YATIRIMCI HUKUKA GÜVENMELİ
– Türkiye’nin yeni bir yatırım iklimine girmesi için acil atması gereken adımlar hangileri?
Tekrar ıslahatlara dönmeliyiz. AB ile bağlantılarımızda 2016’den bu yana bir sakinlik var. Hür vize için altı tane kriterimiz var. Konut ödevlerimizi yapmamız lazım. İnsan hakları, hukukun üstünlüğü, özgürlükleri kapsayan Kopenhag kriterleri mevzularında biraz daha agresif ve olumlu adımlar atmamız gerekiyor. Sonuçta yabancı buraya geldiğinde sermayesinin inançta olmasını ister. Onların hukuka güvenerek gelmesini sağlamalıyız.
– Son devirde üyelerinizden aldığınız şikâyetler hangi alanlarda ağırlaşıyor?

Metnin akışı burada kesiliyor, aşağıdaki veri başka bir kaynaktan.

Lemma fresh_in_nodup source_ids ids :
  fresh_in ∅ source_ids /\ fresh_in (list_to_set source_ids) ids <-> NoDup (source_ids ++ ids).
Proof.
  rewrite !fresh_in_iff, NoDup_app. setoid_rewrite elem_of_list_to_set.
  split; [naive_solver|]. intros (? & H & ?). split_and!; [done|set_solver|done|].
  intros x Hx Hin. by apply (H x).
Qed.

Section graph.
Context (source_ids : list string) (infos : list step_info).
Context (Hnd : NoDup (source_ids ++ (si_id <$> infos))).
Notation nodes := (list_to_set source_ids ∪ dom (insert_all (deps_entries infos) ∅)) (only parsing).

Lemma infos_nodup : NoDup (si_id <$> infos).
Proof. by apply NoDup_app in Hnd as (_ & _ & ?). Qed.

Lemma graph_nodes n : n ∈@{gset string} nodes <-> n ∈ source_ids ++ (si_id <$> infos).
Proof. rewrite dom_deps by apply infos_nodup. set_solver. Qed.

Lemma pipeline_order_topological order :
  pipeline_order source_ids infos = Some order ->
  topological infos (source_ids ++ (si_id <$> infos)) order /\ forall n, Acc (feeds infos) n.
Proof.
  intros Ho. destruct (Kahn.topological_order_sound _ _ _ Ho) as (Hond & Hnodes & Hin).
  setoid_rewrite (inputs_of_deps infos infos_nodup) in Hin.
  setoid_rewrite graph_nodes in Hnodes. split.
  - constructor; [|done]. by apply NoDup_Permutation.
  - assert (Hacc : forall k i n, i < k -> order !! i = Some n -> Acc (feeds infos) n).
    { induction k as [|k IH]; intros i n Hi Hn; [lia|]. constructor. intros x Hx.
      apply (Hin i n x Hn) in Hx. apply list_elem_of_lookup in Hx as [j [Hj Hlt]%lookup_take_Some].
      apply (IH j); [lia|done]. }
    intros n. constructor. intros x (i & Hi & <- & Hx).
    assert (Hn : si_id i ∈ order) by (apply Hnodes, elem_of_app; right; by apply list_elem_of_fmap_2).
    apply list_elem_of_lookup in Hn as [j Hj]. apply (Hacc (S j) j) in Hj; [|lia].
    apply (Acc_inv Hj). by exists i.
Qed.

Lemma pipeline_order_complete :
  (forall x n, feeds infos x n -> x ∈ source_ids ++ (si_id <$> infos)) ->
  (forall n, Acc (feeds infos) n) -> is_Some (pipeline_order source_ids infos).
Proof.
  intros Hin Hacc. apply Kahn.topological_order_complete.
  - intros n x Hx%inputs_of_deps; [|apply infos_nodup]. apply graph_nodes. eauto.
  - intros n. eapply Acc_incl; [|apply (Hacc n)]. intros a b. by apply inputs_of_deps, infos_nodup.
Qed.
End graph.

Lemma issues_nil_iff {A} (l : list A) :
  (match l with [] => true | _ => false end = true) <-> l = [].
Proof. by destruct l. Qed.

Lemma get_array_object definition key l :
  get_array definition key = Some l <->
  exists object, as_object definition = Some object /\ jget key object ≫= as_array = Some l.
Proof. destruct definition; naive_solver. Qed.

Section check.
Context (bound : gmap string string) (req : bool) (steps : list value).
Context (source_ids : list string) (infos : list step_info).
Context (Hsteps : Forall2 declares_step steps infos).
Context (issues scanned missing : list string).
Context (Hsrc : issues = [] <-> fresh_in ∅ source_ids).
Context (Hscan : scanned = [] <-> issues = [] /\
  fresh_in (list_to_set source_ids) (si_id <$> infos) /\ Forall (fun i => si_issues i = []) infos).
Context (Hmissing : missing = [] <-> (req = true -> forall step info, (step, info) ∈ zip steps infos ->
  ontology_required step = true -> is_Some (bound !! si_id info))).
Notation deps := (insert_all (deps_entries infos) ∅).

(** No issue is reported exactly when the graph is well formed. *)
Lemma issues_well_formed :
  Forall (route_ok steps) steps ->
  scanned ++ dangling_issues (list_to_set (source_ids ++ (si_id <$> infos))) deps ++ missing ++
    ontology_issues req bound (insert_all (required_entries infos) ∅) ++
    (if option_is_none (pipeline_order source_ids infos) then ["pipeline_cycle"] else []) = [] <->
  well_formed_graph bound req steps source_ids infos.
Proof.
  intros Hroutes. rewrite !app_nil, Hscan, Hsrc, Hmissing, (step_issues_nil steps infos Hsteps).
  assert (Hord : (if option_is_none (pipeline_order source_ids infos) then ["pipeline_cycle"] else []) = []
    <-> is_Some (pipeline_order source_ids infos)).
  { destruct (pipeline_order source_ids infos); simpl; split; [by eexists|done|done|by intros []]. }
  rewrite Hord. clear Hord. split.
  - intros ((Hf1 & Hf2 & Hk) & Hd & Hm & Ho & [order Hord]).
    pose proof (proj1 (fresh_in_nodup _ _) (conj Hf1 Hf2)) as Hnd.
    rewrite dangling_issues_nil in Hd by by eapply infos_nodup.
    rewrite ontology_issues_nil in Ho by by eapply infos_nodup.
    constructor; try assumption.
    + intros x n Hx. pose proof (Hd x n Hx) as Hin. by apply elem_of_list_to_set in Hin.
    + by apply (pipeline_order_topological source_ids infos Hnd order).
    + intros Hr. split; [by apply Hm|by apply Ho].
  - intros [Hnd Hk Hd Hacc Hb _].
    pose proof (proj2 (fresh_in_nodup _ _) Hnd) as [Hf1 Hf2].
    rewrite dangling_issues_nil, ontology_issues_nil by by eapply infos_nodup.
    split_and!; try assumption.
    + intros x n Hx. by apply elem_of_list_to_set, (Hd x n).
    + intros Hr. by apply Hb.
    + intros Hr. by apply Hb.
    + by apply pipeline_order_complete.
Qed.
End check.

Section run.
Context (definition : value) (bindings : list PipelineBinding) (req : bool) (order : list string).
Notation bound := (bound_of bindings).

Lemma missing_issues_spec steps infos :
  Forall2 declares_step steps infos ->
  exists missing, (if req then required_issues bound steps else Ok []) = Ok missing /\
    (missing = [] <-> (req = true -> forall step info, (step, info) ∈ zip steps infos ->
      ontology_required step = true -> is_Some (bound !! si_id info))).
Proof.
  intros H. destruct (required_issues_spec bound _ _ H) as (missing & Hm & Hmiss).
  destruct req; [exists missing|exists []]; split; try done. rewrite Hmiss. naive_solver.
Qed.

Genel sorun finansmana erişim. EYT ile ilgili nasıl bir düzenleme çıkacak bilmiyoruz. Oradan da sanayiciye ek maliyetler bir yük gelmesini istemiyoruz. Şu anda taslakta ne olduğunu bilmiyoruz lakin sanayicilerin isteği karar alınırken tüm kesitlerin görüşleri ve fikirlerinin alınmasını düşüncelerin dinlenmesini istiyoruz. Yakında KOSGEB kredileri, Kredi Garanti Fonu vasıtasıyla bilhassa KOBİ’lere kredi muslukları açılacak diye biliyoruz. Bu mevzuda da uyarıyoruz. Firmaların bir nefes alması açısından kıymetli olacak. Fakat geçmişte verilen kredilerde berbat kullanımlar da olmuş, çok fazla para iktisada enjekte edildiğinde bu enflasyon olarak da karşımıza çıkıyor.